Splinter ⚡ A Vector Anti-Database & Shared-Memory Substrate
Splinter is a minimalist, lock-free key-value manifold designed to facilitate high-frequency data ingestion and retrieval across disjointed runtimes. It is built on the belief that for local inter-process communication (IPC), the kernel’s networking stack is an expensive and unnecessary coupling.
Splinter emerged out of frustration resulting from attempting to stretch tools over gaps that they simply were never designed to cover. It wasn't a question of more tuning; it was a need to cut out the socket layer and kernel arbitration completely.

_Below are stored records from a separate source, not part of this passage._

(** * GC Agent front end: a shallow embedding of [static/js/app.js]

    The development embeds the browser-side controller of the GC log
    analyzer (the rendering functions, the pause-chart zoom state, the
    calls to the AI endpoints and the HTML escaping helpers) and states
    the properties of the specification over that embedding.  Components
    of the repository that are not part of the front end (the aggregator
    and the agent controller) are modelled from the specification and are
    marked as such. *)

From Stdlib Require Import ZArith QArith Qround Qminmax Qabs String Ascii List Lia Bool.
From Stdlib Require Import DecimalString Lqa.
From stdpp Require Import base option list gmap.
From Equations Require Import Equations.

Import ListNotations.
Set Warnings "-register-all,-clear-no-such-hyp".
Local Open Scope Z_scope.
Local Open Scope list_scope.

(* ===================================================================== *)
(** * Part I. The embedding                                               *)
(* ===================================================================== *)

(** ** JavaScript strings

    A JavaScript string is a sequence of UTF-16 code units; a code unit is
    kept as an [N].  [lit] turns a Rocq literal (ASCII) into such a
    sequence. *)

Abbreviation jsstring := (list N).

Definition lit (s : string) : jsstring :=
  map N_of_ascii (list_ascii_of_string s).
Arguments lit s%_string.

(** The double quote delimiting attribute values. *)
Definition dquote : N := 34%N.

(** Decimal rendering of an integer, as [String(n)] gives it for the
    integers of the model. *)
Definition string_of_Z (z : Z) : jsstring :=
  lit (NilZero.string_of_int (Z.to_int z)).

Definition string_of_nat (n : nat) : jsstring := string_of_Z (Z.of_nat n).

(** [a.includes(b)]: [b] occurs in [a] as a contiguous run. *)
Fixpoint starts_with (p s : jsstring) : bool :=
  match p, s with
  | [], _ => true
  | _ :: _, [] => false
  | a :: p', b :: s' => N.eqb a b && starts_with p' s'
  end.

Fixpoint includes (s p : jsstring) : bool :=
  starts_with p s ||
  match s with
  | [] => false
  | _ :: s' => includes s' p
  end.

(** ** JavaScript values

    The values that reach the front end are decoded JSON.  Numbers of this
    type are the integer-valued ones (step numbers, counts); measurements
    ([pause_ms], heap sizes) are kept as rationals in the event record
    below. *)

Inductive JsVal : Type :=
| JUndefined
| JNull
| JBool (b : bool)
| JNum (n : Z)
| JStr (s : jsstring)
| JArr (items : list JsVal)
| JObj (fields : list (jsstring * JsVal)).

(** ToBoolean. *)
Definition truthy (v : JsVal) : bool :=
  match v with
  | JUndefined | JNull => false
  | JBool b => b
  | JNum n => negb (n =? 0)
  | JStr s => negb (Nat.eqb (length s) 0)
  | JArr _ | JObj _ => true
  end.

(** [a || b] *)
Definition js_or (a b : JsVal) : JsVal := if truthy a then a else b.

(** [a ?? b] *)
Definition js_nullish (a b : JsVal) : JsVal :=
  match a with
  | JUndefined | JNull => b
  | _ => a
  end.

Fixpoint join (sep : jsstring) (parts : list jsstring) : jsstring :=
  match parts with
  | [] => []
  | [p] => p
  | p :: rest => p ++ sep ++ join sep rest
  end.

(** ToString.  A plain object has no [toString] of its own and converts
    to the text [[object Object]]; an array joins its elements with a
    comma, a [null] or [undefined] element giving the empty string. *)
Fixpoint ToString (v : JsVal) : jsstring :=
  match v with
  | JUndefined => lit "undefined"
  | JNull => lit "null"
  | JBool true => lit "true"
  | JBool false => lit "false"
  | JNum n => string_of_Z n
  | JStr s => s
  | JArr items =>
      join (lit ",")
        (map (fun x => match x with
                       | JUndefined | JNull => []
                       | _ => ToString x
                       end) items)
  | JObj _ => lit "[object Object]"
  end.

It was either completely dismantle and re-imagine SQLite, or write something completely different. Given the sparse availability of options, different seemed most beneficial to both the current need as well as the current ecosystem.
Design Philosophy: Low Complexity + Systemic Sympathy = Speed!
Modern software has become complacent with IAAS marketing, assuming that CPU cycles and memory bandwidth are infinite. We invoke help from the kernel's socket layer to transfer a value that we already have in memory to another region in the same physical memory as standard practice.
And now we're doing that with 768-dimensional vectors 😱. Splinter is a gesture back in the direction of efficiency for systems development. Here are the core tenets that set it apart (aka: why Splinter is so damn fast):
- Splinter Is a Passive Substrate: Splinter is not a daemon. It is a memory-mapped region that acts as a mutual option for every process on the system.
- (DRYD) Zero-Copy Intent: (D)on't (R)epeat (Y)our (D)ata. In Splinter, information is never "sent"; it is published. Readers access the raw memory directly, crossing only the minimal checkpoints needed for safe coordination, eliminating the energetic tax of serialization and context switching.
- Static Geometry: By using a fixed-geometry arena, Splinter eliminates the "learned negligence" of dynamic heap fragmentation and background garbage collection.
- Lock-Free Practicality: No time is wasted acquiring blocking mutex locks;
Splinter uses standard portable atomic sequence locks (
epoch). - Unopinionated & Agnostic: Implement LRU or TTL eviction how you like in a loadable shard, or no eviction at all. Splinter doesn't care.
The "Good Process Neighbor" Approach
(Even though technically only the CLI or client code is the process because Splinter itself is just a place, not a process)
Splinter assumes informed intent. It does not try to outsmart the kernel
with O_DIRECT or complex paging logic. It provides the metadata (ctime,
atime, epoch) and the memory region, then gets out of your way. It is a tool
for engineers who would rather spend their thermal budget on the math, not the
management.
Relational databases attempt to shield themselves from the kernel by trying to be the kernel. Splinter goes out of its way to not bother the kernel unless it must, and its logic shards inform the kernel of how the memory is intended for use at every step of the way. Here's more about why Splinter and Linux are great friends.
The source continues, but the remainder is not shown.